Would you print each of the entries below precisely as given?

- [DATA LISTING]
+ + + + +
(* ===== verification/QueueReach.v ===== *)
(** * Reachable approval coordinators

    The coordinator of [ApprovalQueue] as a transition system: its methods, the
    watcher goroutine of an admission barrier and the marks other components
    put on barriers, in any order and with any outcome of the callbacks.  The
    theorems are about every coordinator this system reaches. *)

From Stdlib Require Import ZArith Lia Ascii String.
From stdpp Require Import base list strings option gmap relations.
From S2P Require Import Prelude GoStrings Fence Approval ApprovalQueue QueueProps.

Local Open Scope string_scope.

(** ** The transition system *)

Section Reach.
Context (to_lower : string -> string).

(** One call that holds the mutex, or one event outside the coordinator.  [clear] ranges
    over the registry, a Go map, in any order. *)
Inductive queue_step (c : approvalCoordinator) : approvalCoordinator -> Prop :=
| step_enqueue cb owner terminal req publish :
    queue_step c (snd (enqueue cb owner terminal req publish c))
| step_submit cb d : queue_step c (snd (submit to_lower cb d c))
| step_resolve cb h d : queue_step c (snd (resolveLocked to_lower cb h d c))
| step_release cb h state : queue_step c (release cb h state c)
| step_abandon cb owner state : queue_step c (abandonOwner cb owner state c)
| step_invalidate cb : queue_step c (invalidateAutoReviews cb c)
| step_clear cb order state : Permutation order (snd <$> map_to_list (q_pending c)) ->
    queue_step c (clear cb order state c)
| step_new_barrier a calls : q_admissions c !! a = None ->
    queue_step c (set_admissions (<[a := newAdmission calls]> (q_admissions c)) c)
| step_mark step : queue_step c (set_admissions (MarkAdmissionComplete step (q_admissions c)) c)
| step_watcher cb group a l1 l2 : q_watchers c = (l1 ++ (group, a) :: l2)%list -> channelClosed (Some a) c = true ->
    queue_step c (admissionClosed cb group a (set_watchers (l1 ++ l2)%list c)).
(** The migration of a legacy record, used by the durable ledger. *)
Definition materializeTerminalRetention (r : Record_) (fallback : Z) : result OperationError (Record_ * bool) :=
  if negb (Z.eqb (or_Version r) 0) || negb (operationRecordHasReclaimableTerminalOutcome r) then Ok (r, false) else
  let! deadline := operationRecordRetentionDeadline r fallback in
  Ok (MkOperation C operationRecordSchemaVersion (or_RetainForever r) (or_Intent r) (or_Result r)
        (if (or_TerminalRetentionNanoseconds r <=? 0)%Z then fallback else or_TerminalRetentionNanoseconds r) deadline (or_UpdatedAt r), true).

(** ** The in-memory ledger *)

Record MemoryOperationStore : Type := MkLedger {
  records : gmap string Record_;
  order : list (nat * string);          (* elements of the list, with their keys *)
  elements : gmap string nat;
  sweepCursor : option nat;
  nextElement : nat;                    (* the next element identity *)
  nextSweep : Z;
  retention : RetentionConfig;
}.

Definition NewMemoryOperationStoreWithConfig (config : RetentionConfig) : result OperationError MemoryOperationStore :=
  let! retention := normalizeOperationRetentionConfig config in Ok (MkLedger ∅ [] ∅ None 0 0 retention).

Definition set_records v (s : MemoryOperationStore) : MemoryOperationStore :=
  MkLedger v (order s) (elements s) (sweepCursor s) (nextElement s) (nextSweep s) (retention s).
Definition set_cursor v (s : MemoryOperationStore) : MemoryOperationStore :=
  MkLedger (records s) (order s) (elements s) v (nextElement s) (nextSweep s) (retention s).
Definition set_nextSweep v (s : MemoryOperationStore) : MemoryOperationStore :=
  MkLedger (records s) (order s) (elements s) (sweepCursor s) (nextElement s) v (retention s).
+ + + + +
- [TASK RESULT]
(* ===== verification/QueueReach.v ===== *)
(** * Reachable approval coordinators

    The coordinator of [ApprovalQueue] as a transition system: its methods, the
    watcher goroutine of an admission barrier and the marks other components
    put on barriers, in any order and with any outcome of the callbacks.  The
    theorems are about every coordinator this system reaches. *)

From Stdlib Require Import ZArith Lia Ascii String.
From stdpp Require Import base list strings option gmap relations.
From S2P Require Import Prelude GoStrings Fence Approval ApprovalQueue QueueProps.

Local Open Scope string_scope.

(** ** The transition system *)

Section Reach.
Context (to_lower : string -> string).

(** One call that holds the mutex, or one event outside the coordinator.  [clear] ranges
    over the registry, a Go map, in any order. *)
Inductive queue_step (c : approvalCoordinator) : approvalCoordinator -> Prop :=
| step_enqueue cb owner terminal req publish :
    queue_step c (snd (enqueue cb owner terminal req publish c))
| step_submit cb d : queue_step c (snd (submit to_lower cb d c))
| step_resolve cb h d : queue_step c (snd (resolveLocked to_lower cb h d c))
| step_release cb h state : queue_step c (release cb h state c)
| step_abandon cb owner state : queue_step c (abandonOwner cb owner state c)
| step_invalidate cb : queue_step c (invalidateAutoReviews cb c)
| step_clear cb order state : Permutation order (snd <$> map_to_list (q_pending c)) ->
    queue_step c (clear cb order state c)
| step_new_barrier a calls : q_admissions c !! a = None ->
    queue_step c (set_admissions (<[a := newAdmission calls]> (q_admissions c)) c)
| step_mark step : queue_step c (set_admissions (MarkAdmissionComplete step (q_admissions c)) c)
| step_watcher cb group a l1 l2 : q_watchers c = (l1 ++ (group, a) :: l2)%list -> channelClosed (Some a) c = true ->
    queue_step c (admissionClosed cb group a (set_watchers (l1 ++ l2)%list c)).
(** The migration of a legacy record, used by the durable ledger. *)
Definition materializeTerminalRetention (r : Record_) (fallback : Z) : result OperationError (Record_ * bool) :=
  if negb (Z.eqb (or_Version r) 0) || negb (operationRecordHasReclaimableTerminalOutcome r) then Ok (r, false) else
  let! deadline := operationRecordRetentionDeadline r fallback in
  Ok (MkOperation C operationRecordSchemaVersion (or_RetainForever r) (or_Intent r) (or_Result r)
        (if (or_TerminalRetentionNanoseconds r <=? 0)%Z then fallback else or_TerminalRetentionNanoseconds r) deadline (or_UpdatedAt r), true).

(** ** The in-memory ledger *)

Record MemoryOperationStore : Type := MkLedger {
  records : gmap string Record_;
  order : list (nat * string);          (* elements of the list, with their keys *)
  elements : gmap string nat;
  sweepCursor : option nat;
  nextElement : nat;                    (* the next element identity *)
  nextSweep : Z;
  retention : RetentionConfig;
}.

Definition NewMemoryOperationStoreWithConfig (config : RetentionConfig) : result OperationError MemoryOperationStore :=
  let! retention := normalizeOperationRetentionConfig config in Ok (MkLedger ∅ [] ∅ None 0 0 retention).

Definition set_records v (s : MemoryOperationStore) : MemoryOperationStore :=
  MkLedger v (order s) (elements s) (sweepCursor s) (nextElement s) (nextSweep s) (retention s).
Definition set_cursor v (s : MemoryOperationStore) : MemoryOperationStore :=
  MkLedger (records s) (order s) (elements s) v (nextElement s) (nextSweep s) (retention s).
Definition set_nextSweep v (s : MemoryOperationStore) : MemoryOperationStore :=
  MkLedger (records s) (order s) (elements s) (sweepCursor s) (nextElement s) v (retention s).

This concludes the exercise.